> [TASK BRIEF] Each entry must be written out again exactly as it stands.

:: RECORDS FOR THIS TASK

(** The case of an instruction whose result is that of one builder call on some
    of its operands. *)
Lemma handled_builder i f args s :
  sx_below (fresh s) (symbolicExpressions s) → syms args ≠ [] →
  Forall (λ v, creatable (getType v) = true) (syms args) → Forall (simple_arg []) args →
  visit_before DL host_address i s =
    (c <- buildRuntimeCall f args ;; registerOptional c (Some i)) s →
  (∀ e mem e' mem', run_inst DL i e mem = Some (e', mem') →
     mem' = mem ∧ ∃ vs v, e' !! name i = Some v ∧
       Forall2 (λ v c, eval_operand DL e v = Some c) (syms args) vs ∧
       ∀ (st : @bstate simple_backend) hs, binv st → reps st hs vs →
         ∃ b, rt_call f (arg_values args hs (λ _, None)) = backend b ∧ builds ρ b st (sem_value v)) →
  handled i s.
Proof.
  intros Hb Hne Hc Ha E Hrun.
  eapply handled_call; [done|done|by apply simple_no_exprs|done|exact E| |].
  - intros m e' mem' d C R. destruct (Hrun _ _ _ _ R) as (->&vs&v&Ev&Hvs&Hcall).
    split; [done|]. exists vs, v. split_and!; [done..|].
    apply call_runs_builder; [done|symmetry; by eapply Forall2_length|].
    intros st hs p I Hr _. assert (arg_values args hs p = arg_values args hs (λ _, None)) as Ep.
    { clear -Ha. revert hs. induction Ha as [|a args Ha _ IH]; intros hs; [done|].
      destruct a as [v|[]]; try done; cbn; [destruct hs; [done|]|destruct Ha as (?&_&?%elem_of_nil)|];
        done || by rewrite IH. }
    rewrite Ep. by apply Hcall.
  - intros e mem e' mem' R. by destruct (Hrun _ _ _ _ R).
Qed.

Lemma reps_1 st hs u : reps st hs [u] → ∃ a, hs = [a] ∧ rep ρ st a (sem_value u).
Proof. intros (a&?&?&->%Forall2_nil_inv_r&->)%Forall2_cons_inv_r. by exists a. Qed.
(* ===== verification/VisitScalar.v ===== *)
(** * The visitors of instructions with a result

    The [visit*] functions of compiler/Symbolizer.cpp for arithmetic,
    comparisons, casts and address calculations. *)

From S2P Require Import Prelude Smt Z3Api Interface ByteSeq BitArrays Arith SimpleBackend.
From S2P Require Import SimpleSpec State Shadow Memory Dispatch Symbolizer SymbolizerSem.
From S2P Require Import ShortCircuit Computations Simulation Visitors Interface.
From Stdlib Require Import SpecFloat.

#[local] Open Scope Z_scope.

Section visitors.
Context {Z3I : Z3} {ZL : Z3Laws Z3I} {KC : Calls} {KI : ICalls} {FR : Frame}.
Context (DL : DataLayout) (ρ : RunInput) (Hptr : ptrBits DL = 64) (host_address : nat → Z).
Implicit Types (m : mach) (sx : gmap nat (option nat)) (s : symbolizer).

#[local] Abbreviation handled := (handled DL ρ host_address).

(** ** Instructions with a result *)
Lemma def_some i (o : option cval) (e : gmap nat cval) (mem : Z → Z) e' mem' :
  (match o with
   | Some v => match checked DL (type i) v with
               | Some v => Some (<[name i := v]> e, mem) | None => None end
   | None => None
   end) = Some (e', mem') →
  ∃ v, o = Some v ∧ has_type DL v (type i) = true ∧ mem' = mem ∧ e' !! name i = Some v.
Proof.
  destruct o as [v|]; [|done]. destruct (checked DL (type i) v) as [u|] eqn:E; [|done].
  apply checked_some in E as [-> ?]. intros [= <- <-]. exists v. by rewrite lookup_insert_eq.
Qed.

Lemma eval_int e v w z :
  eval_operand DL e v = Some (CInt w z) → 0 < w ∧ 0 ≤ z < 2 ^ w ∧
    (getType v = IntTy w ∨ getType v = PointerTy ∧ w = 64).
Proof.
  intros Ev. pose proof (typed_value DL Hptr _ _ (eval_operand_type DL _ _ _ Ev)) as T.
  destruct (getType v) as [w'|d| | | |] eqn:Et; try done.
  - destruct T as (z'&[= -> ->]&?&?). auto.
  - by destruct T as (f&?&_).
  - destruct T as (z'&[= -> ->]&?). auto with lia.
Qed.

Lemma eval_fp e v d f : eval_operand DL e v = Some (CFP d f) → getType v = FloatTy d.
Proof.
  intros Ev. pose proof (typed_value DL Hptr _ _ (eval_operand_type DL _ _ _ Ev)) as T.
  destruct (getType v) as [w'|d'| | | |] eqn:Et; try done.
  - by destruct T as (z'&?&_).
  - destruct T as (f'&[= -> ->]&_). done.
  - by destruct T as (z'&?&_).
Qed.

Lemma int1_cases {A} (t : ty) (x y : A) :
  (match t with IntTy 1 => x | _ => y end) = x ∧ t = IntTy 1 ∨
  (match t with IntTy 1 => x | _ => y end) = y ∧ t ≠ IntTy 1.
Proof.
  destruct t as [[|[p|p|]|p]| | | | |]; (left; split; [done..|]) || right; done.
Qed.
(* ===== verification/VisitEffects.v ===== *)
(** * The visitors of instructions with effects

    The [visit*] functions of compiler/Symbolizer.cpp for branches and selects,
    which push path constraints, for memory accesses and memory intrinsics, and
    for returns. *)

From S2P Require Import Prelude Smt Z3Api Interface ByteSeq BitArrays Arith SimpleBackend.
From S2P Require Import SimpleSpec PathConstraints State Shadow Memory Dispatch Symbolizer.
From S2P Require Import SymbolizerSem ShortCircuit Computations Simulation Visitors VisitScalar.
From S2P Require Import Interface.

#[local] Open Scope Z_scope.

Section visitors.
Context {Z3I : Z3} {ZL : Z3Laws Z3I} {KC : Calls} {KI : ICalls} {FR : Frame}.
Context (DL : DataLayout) (ρ : RunInput) (host_address : nat → Z).
Implicit Types (m : mach) (s : symbolizer).

#[local] Abbreviation handled := (handled DL ρ host_address).

(** ** Path constraints *)
(** A call of a library function without result. *)
Lemma exec_void D m dst f args vs (b : Prelude.M (@bstate simple_backend) unit) :
  D dst → consistent ρ (rts m) → Forall2 (arg_is DL m) args vs →
  rt_call f vs = no_result (backend b) →
  returns binv bext b (rt_backend (rts m)) (λ _ _, True) →
  wp (exec_item DL (Call dst f args)) m
    (λ _ m', mstep ρ D m m' ∧ read_expr (Some dst) m' = Some None).
Proof.
  intros Hd C Ha Ef Hb. eapply exec_call; [exact Ha|]. rewrite Ef. apply wp_bind.
  eapply (wp_backend ρ (rts m) (rts m)); [apply evolves_refl, C|exact Hb|].
  intros [] s Ev St _ _. apply wp_ret. split; [|apply set_reg_read].
  apply set_reg_step; [done|apply St|by apply rt_step_memory|by eapply evolves_consistent].
Qed.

::::

> [SOLVED EXERCISE]
(** The case of an instruction whose result is that of one builder call on some
    of its operands. *)
Lemma handled_builder i f args s :
  sx_below (fresh s) (symbolicExpressions s) → syms args ≠ [] →
  Forall (λ v, creatable (getType v) = true) (syms args) → Forall (simple_arg []) args →
  visit_before DL host_address i s =
    (c <- buildRuntimeCall f args ;; registerOptional c (Some i)) s →
  (∀ e mem e' mem', run_inst DL i e mem = Some (e', mem') →
     mem' = mem ∧ ∃ vs v, e' !! name i = Some v ∧
       Forall2 (λ v c, eval_operand DL e v = Some c) (syms args) vs ∧
       ∀ (st : @bstate simple_backend) hs, binv st → reps st hs vs →
         ∃ b, rt_call f (arg_values args hs (λ _, None)) = backend b ∧ builds ρ b st (sem_value v)) →
  handled i s.
Proof.
  intros Hb Hne Hc Ha E Hrun.
  eapply handled_call; [done|done|by apply simple_no_exprs|done|exact E| |].
  - intros m e' mem' d C R. destruct (Hrun _ _ _ _ R) as (->&vs&v&Ev&Hvs&Hcall).
    split; [done|]. exists vs, v. split_and!; [done..|].
    apply call_runs_builder; [done|symmetry; by eapply Forall2_length|].
    intros st hs p I Hr _. assert (arg_values args hs p = arg_values args hs (λ _, None)) as Ep.
    { clear -Ha. revert hs. induction Ha as [|a args Ha _ IH]; intros hs; [done|].
      destruct a as [v|[]]; try done; cbn; [destruct hs; [done|]|destruct Ha as (?&_&?%elem_of_nil)|];
        done || by rewrite IH. }
    rewrite Ep. by apply Hcall.
  - intros e mem e' mem' R. by destruct (Hrun _ _ _ _ R).
Qed.

Lemma reps_1 st hs u : reps st hs [u] → ∃ a, hs = [a] ∧ rep ρ st a (sem_value u).
Proof. intros (a&?&?&->%Forall2_nil_inv_r&->)%Forall2_cons_inv_r. by exists a. Qed.
(* ===== verification/VisitScalar.v ===== *)
(** * The visitors of instructions with a result

    The [visit*] functions of compiler/Symbolizer.cpp for arithmetic,
    comparisons, casts and address calculations. *)

From S2P Require Import Prelude Smt Z3Api Interface ByteSeq BitArrays Arith SimpleBackend.
From S2P Require Import SimpleSpec State Shadow Memory Dispatch Symbolizer SymbolizerSem.
From S2P Require Import ShortCircuit Computations Simulation Visitors Interface.
From Stdlib Require Import SpecFloat.

#[local] Open Scope Z_scope.

Section visitors.
Context {Z3I : Z3} {ZL : Z3Laws Z3I} {KC : Calls} {KI : ICalls} {FR : Frame}.
Context (DL : DataLayout) (ρ : RunInput) (Hptr : ptrBits DL = 64) (host_address : nat → Z).
Implicit Types (m : mach) (sx : gmap nat (option nat)) (s : symbolizer).

#[local] Abbreviation handled := (handled DL ρ host_address).

(** ** Instructions with a result *)
Lemma def_some i (o : option cval) (e : gmap nat cval) (mem : Z → Z) e' mem' :
  (match o with
   | Some v => match checked DL (type i) v with
               | Some v => Some (<[name i := v]> e, mem) | None => None end
   | None => None
   end) = Some (e', mem') →
  ∃ v, o = Some v ∧ has_type DL v (type i) = true ∧ mem' = mem ∧ e' !! name i = Some v.
Proof.
  destruct o as [v|]; [|done]. destruct (checked DL (type i) v) as [u|] eqn:E; [|done].
  apply checked_some in E as [-> ?]. intros [= <- <-]. exists v. by rewrite lookup_insert_eq.
Qed.

Lemma eval_int e v w z :
  eval_operand DL e v = Some (CInt w z) → 0 < w ∧ 0 ≤ z < 2 ^ w ∧
    (getType v = IntTy w ∨ getType v = PointerTy ∧ w = 64).
Proof.
  intros Ev. pose proof (typed_value DL Hptr _ _ (eval_operand_type DL _ _ _ Ev)) as T.
  destruct (getType v) as [w'|d| | | |] eqn:Et; try done.
  - destruct T as (z'&[= -> ->]&?&?). auto.
  - by destruct T as (f&?&_).
  - destruct T as (z'&[= -> ->]&?). auto with lia.
Qed.

Lemma eval_fp e v d f : eval_operand DL e v = Some (CFP d f) → getType v = FloatTy d.
Proof.
  intros Ev. pose proof (typed_value DL Hptr _ _ (eval_operand_type DL _ _ _ Ev)) as T.
  destruct (getType v) as [w'|d'| | | |] eqn:Et; try done.
  - by destruct T as (z'&?&_).
  - destruct T as (f'&[= -> ->]&_). done.
  - by destruct T as (z'&?&_).
Qed.

Lemma int1_cases {A} (t : ty) (x y : A) :
  (match t with IntTy 1 => x | _ => y end) = x ∧ t = IntTy 1 ∨
  (match t with IntTy 1 => x | _ => y end) = y ∧ t ≠ IntTy 1.
Proof.
  destruct t as [[|[p|p|]|p]| | | | |]; (left; split; [done..|]) || right; done.
Qed.
(* ===== verification/VisitEffects.v ===== *)
(** * The visitors of instructions with effects

    The [visit*] functions of compiler/Symbolizer.cpp for branches and selects,
    which push path constraints, for memory accesses and memory intrinsics, and
    for returns. *)

From S2P Require Import Prelude Smt Z3Api Interface ByteSeq BitArrays Arith SimpleBackend.
From S2P Require Import SimpleSpec PathConstraints State Shadow Memory Dispatch Symbolizer.
From S2P Require Import SymbolizerSem ShortCircuit Computations Simulation Visitors VisitScalar.
From S2P Require Import Interface.

#[local] Open Scope Z_scope.

Section visitors.
Context {Z3I : Z3} {ZL : Z3Laws Z3I} {KC : Calls} {KI : ICalls} {FR : Frame}.
Context (DL : DataLayout) (ρ : RunInput) (host_address : nat → Z).
Implicit Types (m : mach) (s : symbolizer).

#[local] Abbreviation handled := (handled DL ρ host_address).

(** ** Path constraints *)
(** A call of a library function without result. *)
Lemma exec_void D m dst f args vs (b : Prelude.M (@bstate simple_backend) unit) :
  D dst → consistent ρ (rts m) → Forall2 (arg_is DL m) args vs →
  rt_call f vs = no_result (backend b) →
  returns binv bext b (rt_backend (rts m)) (λ _ _, True) →
  wp (exec_item DL (Call dst f args)) m
    (λ _ m', mstep ρ D m m' ∧ read_expr (Some dst) m' = Some None).
Proof.
  intros Hd C Ha Ef Hb. eapply exec_call; [exact Ha|]. rewrite Ef. apply wp_bind.
  eapply (wp_backend ρ (rts m) (rts m)); [apply evolves_refl, C|exact Hb|].
  intros [] s Ev St _ _. apply wp_ret. split; [|apply set_reg_read].
  apply set_reg_step; [done|apply St|by apply rt_step_memory|by eapply evolves_consistent].
Qed.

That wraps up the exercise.